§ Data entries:
(* ===== verification/BTree.v ===== *)
(** * BTree: ordered maps with string keys

    [alloc::collections::BTreeMap<String, V>] as tmpfs ([Node::Directory]) and
    devfs use it: the list of its entries in key order.  The order on strings is
    the lexicographic one, which is the same on UTF-8 bytes and on code points. *)
From Stdlib Require Import ZArith Lia.
From Stdlib Require Import Sorted.
From stdpp Require Import base numbers option list sets.
From S2P Require Import Prelude.

(** [Ord::cmp] on strings. *)
Fixpoint str_cmp (a b : rstr) : comparison :=
  match a, b with
  | [], [] => Eq
  | [], _ :: _ => Lt
  | _ :: _, [] => Gt
  | x :: a', y :: b' => match x ?= y with Eq => str_cmp a' b' | c => c end
  end.

Definition str_lt (a b : rstr) : Prop := str_cmp a b = Lt.

Lemma str_cmp_eq a b : str_cmp a b = Eq <-> a = b.
Proof.
  revert b. induction a as [|x a IH]; intros [|y b]; simpl; try done.
  destruct (Z.compare_spec x y) as [->|H|H].
  - rewrite IH. split; congruence.
  - split; [done|]. intros [= -> _]. lia.
  - split; [done|]. intros [= -> _]. lia.
Qed.

Lemma str_cmp_refl a : str_cmp a a = Eq.
Proof. by apply str_cmp_eq. Qed.

Lemma str_cmp_antisym a b : str_cmp b a = CompOpp (str_cmp a b).
Proof.
  revert b. induction a as [|x a IH]; intros [|y b]; simpl; try done.
  rewrite Z.compare_antisym. destruct (x ?= y); simpl; auto.
Qed.

#[export] Instance str_lt_trans : Transitive str_lt.
Proof.
  unfold str_lt. intros a. induction a as [|x a IH]; intros [|y b] [|z c]; simpl; try done.
  destruct (Z.compare_spec x y), (Z.compare_spec y z), (Z.compare_spec x z);
    subst; try done; try lia; eauto.
Qed.

#[export] Instance str_lt_irrefl : Irreflexive str_lt.
Proof. intros a. unfold complement, str_lt. by rewrite str_cmp_refl. Qed.

Section btree.
Context {V : Type}.
Implicit Types (m : list (rstr * V)) (k : rstr) (v : V).

Fixpoint bt_get k m : option V :=
  match m with
  | [] => None
  | (k', v') :: m' =>
      match str_cmp k k' with Lt => None | Eq => Some v' | Gt => bt_get k m' end
  end.

Definition bt_contains_key k m : bool := match bt_get k m with Some _ => true | None => false end.

Fixpoint bt_insert k v m : list (rstr * V) :=
  match m with
  | [] => [(k, v)]
  | (k', v') :: m' =>
      match str_cmp k k' with
      | Lt => (k, v) :: m
      | Eq => (k, v) :: m'
      | Gt => (k', v') :: bt_insert k v m'
      end
  end.

Fixpoint bt_remove k m : list (rstr * V) :=
  match m with
  | [] => []
  | (k', v') :: m' =>
      match str_cmp k k' with Lt => m | Eq => m' | Gt => (k', v') :: bt_remove k m' end
  end.

(** Keys strictly increasing. *)
Definition bt_sorted m : Prop := StronglySorted str_lt (m.*1).

Lemma bt_sorted_cons k v m :
  bt_sorted ((k, v) :: m) <-> bt_sorted m /\ Forall (str_lt k) (m.*1).
Proof.
  unfold bt_sorted. rewrite fmap_cons. simpl. split.
  - intros H. by inversion H.
  - intros [H1 H2]. by constructor.
Qed.

Lemma bt_get_above k m : Forall (str_lt k) (m.*1) -> bt_get k m = None.
Proof.
  destruct m as [|[k' v'] m]; [done|]. rewrite fmap_cons. intros [H _]%Forall_cons.
  simpl in *. unfold str_lt in H. by rewrite H.
Qed.

Lemma bt_get_insert k k' v m :
  bt_sorted m -> bt_get k' (bt_insert k v m) = if decide (k' = k) then Some v else bt_get k' m.
Proof.
  induction m as [|[k1 v1] m IH]; intros Hs; cbn [bt_insert bt_get].
  - destruct (str_cmp k' k) eqn:Hc; case_decide as Hk; subst; try done;
      try (apply str_cmp_eq in Hc; congruence); by rewrite str_cmp_refl in Hc.
  - apply bt_sorted_cons in Hs as [Hs Hlt]. specialize (IH Hs).
    destruct (str_cmp k k1) eqn:Hk; cbn [bt_get].
    + apply str_cmp_eq in Hk as <-. case_decide as He; [subst; by rewrite str_cmp_refl|].
      destruct (str_cmp k' k) eqn:Hc; try done. by apply str_cmp_eq in Hc.
    + case_decide as He; [subst; by rewrite str_cmp_refl|].
      destruct (str_cmp k' k) eqn:Hc; [by apply str_cmp_eq in Hc| |done].
      destruct (str_cmp k' k1) eqn:Hc1; try done.
      * apply str_cmp_eq in Hc1 as ->. rewrite str_cmp_antisym, Hk in Hc. done.
      * exfalso. assert (str_lt k1 k1) as Hx.
        { trans k'; [|by trans k]. unfold str_lt. by rewrite str_cmp_antisym, Hc1. }
        by apply (irreflexivity str_lt) in Hx.
    + case_decide as He.
      * subst. by rewrite Hk, IH.
      * destruct (str_cmp k' k1); try done.
Qed.

Lemma elem_of_bt_insert k v m x : x ∈ (bt_insert k v m).*1 -> x = k \/ x ∈ m.*1.
Proof.
  induction m as [|[k1 v1] m IH]; simpl; [set_solver|].
  destruct (str_cmp k k1); rewrite ?fmap_cons; simpl; set_solver.
Qed.

Lemma bt_insert_sorted k v m : bt_sorted m -> bt_sorted (bt_insert k v m).
Proof.
  induction m as [|[k1 v1] m IH]; intros Hs; cbn [bt_insert].
  - apply bt_sorted_cons. split; [done|constructor].
  - pose proof Hs as [Hs1 Hlt]%bt_sorted_cons. destruct (str_cmp k k1) eqn:Hk.
    + apply str_cmp_eq in Hk as <-. by apply bt_sorted_cons.
    + apply bt_sorted_cons. split; [done|]. rewrite fmap_cons. constructor; [done|].
      eapply Forall_impl; [exact Hlt|]. simpl. intros x Hx. by trans k1.
    + apply bt_sorted_cons. split; [by apply IH|]. apply Forall_forall. intros x Hx.
      apply elem_of_bt_insert in Hx as [->|Hx].
      * unfold str_lt. by rewrite str_cmp_antisym, Hk.
      * rewrite Forall_forall in Hlt. by apply Hlt.
Qed.

Lemma bt_get_remove k k' m :
  bt_sorted m -> bt_get k' (bt_remove k m) = if decide (k' = k) then None else bt_get k' m.
Proof.
  induction m as [|[k1 v1] m IH]; intros Hs; cbn [bt_remove bt_get]; [by case_decide|].
  apply bt_sorted_cons in Hs as [Hs Hlt]. specialize (IH Hs).
  destruct (str_cmp k k1) eqn:Hk.
  - apply str_cmp_eq in Hk as <-. case_decide as He; [subst; by apply bt_get_above|].
    destruct (str_cmp k' k) eqn:Hc; [by apply str_cmp_eq in Hc| |done].
    apply bt_get_above. eapply Forall_impl; [exact Hlt|]. intros x Hx. by trans k.
  - cbn [bt_get]. case_decide as He; [subst; by rewrite Hk|done].
  - cbn [bt_get]. case_decide as He; [subst; by rewrite Hk, IH|].
    destruct (str_cmp k' k1); try done.
Qed.

Lemma elem_of_bt_remove k m x : x ∈ bt_remove k m -> x ∈ m.
Proof.
  induction m as [|[k1 v1] m IH]; simpl; [done|]. destruct (str_cmp k k1); set_solver.
Qed.

Lemma bt_remove_sorted k m : bt_sorted m -> bt_sorted (bt_remove k m).
Proof.
  induction m as [|[k1 v1] m IH]; intros Hs; cbn [bt_remove]; [done|].
  pose proof Hs as [Hs1 Hlt]%bt_sorted_cons. destruct (str_cmp k k1); try done.
  apply bt_sorted_cons. split; [by apply IH|]. apply Forall_forall.
  intros x ([k2 v2] & -> & Hx)%list_elem_of_fmap. apply elem_of_bt_remove in Hx.
  rewrite Forall_forall in Hlt. apply Hlt. apply list_elem_of_fmap. by exists (k2, v2).
Qed.

Lemma bt_get_Some k v m : bt_sorted m -> bt_get k m = Some v <-> (k, v) ∈ m.
Proof.
  induction m as [|[k1 v1] m IH]; intros Hs; cbn [bt_get].
  - split; [done|]. by intros ?%elem_of_nil.
  - apply bt_sorted_cons in Hs as [Hs Hlt]. specialize (IH Hs). rewrite elem_of_cons.
    rewrite Forall_forall in Hlt.
    assert ((k, v) ∈ m -> str_lt k1 k) as Hin.
    { intros Hx. apply Hlt, list_elem_of_fmap. by exists (k, v). }
    destruct (str_cmp k k1) eqn:Hk.
    + apply str_cmp_eq in Hk as ->. split; [intros [= ->]; by left|].
      intros [[= ->]|Hx]; [done|]. by apply Hin, (irreflexivity str_lt) in Hx.
    + split; [done|]. intros [[= -> ->]|Hx]; [by rewrite str_cmp_refl in Hk|].
      apply Hin in Hx. exfalso. apply (irreflexivity str_lt k). by trans k1.
    + rewrite IH. split; [by right|]. intros [[= -> ->]|Hx]; [by rewrite str_cmp_refl in Hk|done].
Qed.

(** Writing back the value already there changes nothing. *)
Lemma bt_insert_same k v m : bt_get k m = Some v -> bt_insert k v m = m.
Proof.
  induction m as [|[k1 v1] m IH]; cbn [bt_get bt_insert]; [done|].
  destruct (str_cmp k k1) eqn:Hk; [|done|].
  - apply str_cmp_eq in Hk as ->. by intros [= ->].
  - intros H. by rewrite IH.
Qed.

Lemma bt_insert_forall (P : rstr * V -> Prop) k v m :
  P (k, v) -> Forall P m -> Forall P (bt_insert k v m).
Proof.
  intros Hp. induction 1 as [|[k1 v1] m H1 Hm IH]; cbn [bt_insert]; [by repeat constructor|].
  destruct (str_cmp k k1); by repeat constructor.
Qed.

Lemma bt_remove_forall (P : rstr * V -> Prop) k m : Forall P m -> Forall P (bt_remove k m).
Proof.
  induction 1 as [|[k1 v1] m H1 Hm IH]; cbn [bt_remove]; [done|].
  destruct (str_cmp k k1); try done; by repeat constructor.
Qed.
End btree.

#[export] Hint Resolve bt_insert_sorted bt_remove_sorted bt_insert_forall bt_remove_forall : vyper.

§ PROBLEM REQUIREMENTS: Retype exactly the lines of the data above that fall between the line with "rewrite Forall_forall in Hlt. apply" and the line with "- split; [done|]. by intros ?%elem_of_nil.", inclusive, and add nothing.

§ ANSWER:
  rewrite Forall_forall in Hlt. apply Hlt. apply list_elem_of_fmap. by exists (k2, v2).
Qed.

Lemma bt_get_Some k v m : bt_sorted m -> bt_get k m = Some v <-> (k, v) ∈ m.
Proof.
  induction m as [|[k1 v1] m IH]; intros Hs; cbn [bt_get].
  - split; [done|]. by intros ?%elem_of_nil.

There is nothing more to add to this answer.